Schuster zu Absage der Bahn an Haltingen: „Persönlich wäre besser gewesen“

Zur Absage der DB AG an die Tieferlegungswünsche aus Weil am Rhein erklärt Bundestagsabgeordneter Armin Schuster: „Ich habe von Anfang an nicht erwartet, dass die DB AG uns allein alle Sorgen nimmt. Aber ich arbeite nach wie vor daran, dass alle Spieler im Projektbeirat mit Verhandlungsspielräumen aufeinander zu gehen. Mit dem Projektbeirat haben wir ein Gremium geschaffen, in dem die Bürgerinitiativen direkt mit den kommunalen Verantwortlichen, den Landes- und Bundespolitkern sowie der DB AG verhandeln können.

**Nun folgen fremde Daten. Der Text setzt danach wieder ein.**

Lemma resolve_loop_exists fs u g fuel parts i ino cur k :
  files fs !! ino = Some cur ->
  resolve_loop fs u g fuel parts i ino cur = Some (Ok k) -> is_Some (files fs !! k).
Proof.
  revert parts i ino cur. induction fuel as [| fuel IH]; intros parts i ino cur Hc; [done |].
  simpl. destruct (parts !! i) as [part |] eqn:Ei; [| intros [= ->]; eauto].
  destruct (resolve_step fs u g parts i part cur) as [[[[parts' i'] ino'] cur'] | e |] eqn:Es;
    [| done | done].
  apply IH. by eapply resolve_step_measure.
Qed.

Lemma resolve_step_plain fs u g parts i part cur :
  parts !! i = Some part -> is_dot part = false ->
  resolve_step fs u g parts i part cur =
    match data cur with
    | FD_File _ => Err ENOENT
    | FD_Directory dentries =>
        if Z.land (current_perm cur u g) 1 =? 0 then Err EACCES
        else match im_get part dentries with
             | None => Err ENOENT
             | Some ino =>
                 match files fs !! ino with
                 | None => Err EIO
                 | Some file => Ok (parts, S i, ino, file)
                 end
             end
    end.
Proof.
  intros Hi Hd. unfold resolve_step, mbind, outcome_bind, o_unwrap, o_ok_or.
  rewrite Hd, Hi. apply orb_false_elim in Hd as [_ Hdd]. rewrite Hdd. simpl.
  destruct (data cur); [done |]. case_match; [done |]. rewrite Hi.
  destruct (im_get part entries); [| done]. by destruct (files fs !! z).
Qed.

Lemma resolve_loop_walk fs u g fuel parts i ino cur k :
  (length parts - i < fuel)%nat -> plain parts -> files fs !! ino = Some cur ->
  resolve_loop fs u g fuel parts i ino cur = Some (Ok k) <->
  walk fs u g ino (drop i parts) k.
Proof.
  revert i ino cur. induction fuel as [| fuel IH]; intros i ino cur Hf Hp Hc; [lia |].
  simpl. destruct (parts !! i) as [part |] eqn:Ei.
  - apply lookup_lt_Some in Ei as Hlt. rewrite (drop_S _ _ _ Ei).
    rewrite (resolve_step_plain _ _ _ _ _ _ _ Ei) by (exact (Forall_lookup_1 _ _ _ _ Hp Ei)).
    split.
    + destruct (data cur) eqn:Ed; [done |]. 
      destruct (Z.land (current_perm cur u g) 1 =? 0) eqn:Ex; [done |].
      destruct (im_get part entries) as [j |] eqn:Eg; [| done].
      destruct (files fs !! j) as [f |] eqn:Ef; [| done].
      intros Hr. apply IH in Hr; [| lia | done | done].
      econstructor; eauto. lia.
    + intros Hw. inversion Hw as [| ? f entries ? ? j ? Hf1 Hd1 Hx1 Hg1 Hw1]; subst.
      rewrite Hc in Hf1. injection Hf1 as <-. rewrite Hd1.
      rewrite (proj2 (Z.eqb_neq _ _) Hx1), Hg1.
      assert (exists f1, files fs !! j = Some f1) as [f1 Hf1] by (inversion Hw1; eauto).
      rewrite Hf1. apply IH; [lia | done | done | done].
  - apply lookup_ge_None in Ei. rewrite drop_ge by done. split.
    + intros [= ->]. by econstructor.
    + intros Hw. by inversion Hw.
Qed.

Lemma resolve_generic_walk fs parts u g k :
  plain parts -> resolve_generic fs parts u g = Ok k <-> walk fs u g ROOT_INODE parts k.
Proof.
  intros Hp. unfold resolve_generic, mbind, outcome_bind, o_ok_or.
  destruct (files fs !! ROOT_INODE) as [root |] eqn:Er.
  - rewrite <- (resolve_loop_walk fs u g (S (length parts)) parts 0 ROOT_INODE root k);
      [| lia | done | done].
    pose proof (resolve_loop_total fs u g (S (length parts)) parts 0 ROOT_INODE root).
    destruct (resolve_loop fs u g (S (length parts)) parts 0 ROOT_INODE root); naive_solver lia.
  - split; [done |]. intros Hw. inversion Hw; congruence.
Qed.

Lemma resolve_generic_exists fs parts u g k :
  resolve_generic fs parts u g = Ok k -> is_Some (files fs !! k).
Proof.
  unfold resolve_generic, mbind, outcome_bind, o_ok_or.
  destruct (files fs !! ROOT_INODE) as [root |] eqn:Er; [| done].
  destruct (resolve_loop fs u g (S (length parts)) parts 0 ROOT_INODE root) eqn:El; [| done].
  intros ->. by eapply resolve_loop_exists.
Qed.

Lemma resolve_except_last_exists fs path u g k name :
  resolve_except_last fs path u g = Ok (k, name) -> is_Some (files fs !! k).
Proof.
  unfold resolve_except_last, mbind, outcome_bind.
  destruct (resolve_generic _ _ _ _) eqn:E; [| done | done].
  intros [= <- <-]. by eapply resolve_generic_exists.
Qed.

(** ** Preservation of the invariant *)

Lemma Scheme_new_wf name now : wf (Scheme_new name now).
Proof.
  pose proof usize_mod_ge. split; simpl; unfold ROOT_INODE.
  - intros i f [<- <-]%lookup_singleton_Some. lia.
  - intros i f [<- <-]%lookup_singleton_Some. done.
  - intros i f entries name' j [<- <-]%lookup_singleton_Some. simpl.
    intros [= <-]. by rewrite im_get_new.
  - lia.
Qed.

(** Replacing a file keeps the invariant when the parent pointer is kept and
    the new directory entries are sound. *)
Lemma wf_put s i f f' :
  wf s -> files (filesystem s) !! i = Some f -> parent f' = parent f ->
  (forall entries name j, data f' = FD_Directory entries -> im_get name entries = Some j ->
     i < j <= last_inode_number (filesystem s)) ->
  wf (set_files (<[i := f']> (files (filesystem s))) s).
Proof.
  intros [Hk Hp Hd Hl] Hi Hpar Hent. split; simpl; [| | | done].
  - intros j h [[<- <-] | [? ?]]%lookup_insert_Some; eauto.
  - intros j h [[<- <-] | [? ?]]%lookup_insert_Some; [| eauto]. rewrite Hpar. eauto.
  - intros j h entries name k [[<- <-] | [? ?]]%lookup_insert_Some; eauto.
Qed.

(** The common case: the data is untouched, or is not a directory. *)
Lemma wf_put_same s i f f' :
  wf s -> files (filesystem s) !! i = Some f -> parent f' = parent f -> data f' = data f ->
  wf (set_files (<[i := f']> (files (filesystem s))) s).
Proof.
  intros Hw Hi Hp Hd. eapply wf_put; eauto. intros entries name j He.
  rewrite Hd in He. intros. by eapply wf_dentry.
Qed.

Lemma wf_put_file s i f f' bytes :
  wf s -> files (filesystem s) !! i = Some f -> parent f' = parent f -> data f' = FD_File bytes ->
  wf (set_files (<[i := f']> (files (filesystem s))) s).
Proof. intros Hw Hi Hp Hd. eapply wf_put; eauto. intros. congruence. Qed.

Lemma wf_drop s i : wf s -> wf (set_files (delete i (files (filesystem s))) s).
Proof.
  intros [Hk Hp Hd Hl].
  split; simpl; [| | | done]; intros * [? ?]%lookup_delete_Some; eauto.
Qed.

Lemma wp_file_at e i Q s :
  (forall f, files (filesystem s) !! i = Some f -> Q (Ok f) s) ->
  (files (filesystem s) !! i = None -> Q (Err e) s) ->
  wp (file_at e i) Q s.
Proof. intros. unfold file_at. repeat wp_step; auto. Qed.

Lemma wp_put_file i f Q s :
  Q (Ok tt) (set_files (<[i := f]> (files (filesystem s))) s) -> wp (put_file i f) Q s.
Proof. done. Qed.

Lemma wp_drop_file i Q s :
  Q (Ok tt) (set_files (delete i (files (filesystem s))) s) -> wp (drop_file i) Q s.
Proof. done. Qed.
End facts.

Ltac rwp_step :=
  match goal with
  | |- wp (file_at _ _) _ _ => apply wp_file_at; [intros ? ? | intros ?]
  | |- wp (put_file _ _) _ _ => apply wp_put_file
  | |- wp (drop_file _) _ _ => apply wp_drop_file
  | _ => wp_step
  end.
Ltac rwp := repeat (rwp_step; try done).

Section preservation.
Context {TG : Target} {SC : Syscall} {IM : IndexMap} {IML : IndexMapLaws IM} {RH : RamfsHost}.

Hint Resolve wf_put_same wf_put_file wf_drop : scheme.

Lemma nlink_sub_keeps i n e : keeps wf (nlink_sub i n e).
Proof. intros s Hw. unfold nlink_sub. rwp; eapply wf_put_same; eauto. Qed.

Lemma wf_put_removed s i f entries name :
  wf s -> files (filesystem s) !! i = Some f -> data f = FD_Directory entries ->
  wf (set_files (<[i := set_data (FD_Directory (im_shift_remove name entries)) f]>
                   (files (filesystem s))) s).
Proof.
  intros Hw Hi Hd. eapply wf_put; eauto. intros entries' name' j [= <-].
  rewrite im_get_shift_remove. case_decide; [done |]. intros. by eapply wf_dentry.
Qed.

Lemma take_dentry_keeps path u g d : keeps wf (take_dentry path u g d).
Proof.
  intros s Hw. unfold take_dentry. rwp; try (eapply wf_put_removed; by eauto).
  apply (wp_keeps wf); [apply nlink_sub_keeps | by eapply wf_put_removed |].
  intros [] ? ?; [apply wp_ret | |]; done.
Qed.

Für mich ein Modell der Zukunft. Wir brauchen keinen Schlichter! Und wenn alle an einem Strang ziehen“, so Schuster“, „dann sind wir auch zu größeren Lösungen fähig.“


Dass Bahnchef Grube nach seinen Besuchen am Oberrhein im Herbst allein eine Änderung der Rheintalbahn-Planung herbeiführen würde, habe er nicht geglaubt. „Mich interessiert, wie weit die DB AG Entgegenkommen im Projektbeirat signalisiert.“ Es wäre daher besser gewesen, wenn der Bahnchef die Sachlage wie angekündigt mit der Stadt persönlich vor Ort diskutiert hätte.

„Ich werbe nach wie vor bei allen Beteiligten, dass wir bald zu ersten konkreten Ergebnissen kommen,“ so Schuster. Das gelte auch für die Durchführung weiterer angekündigter Reisen von Vertretern von Land und Bund mit Dr. Grube.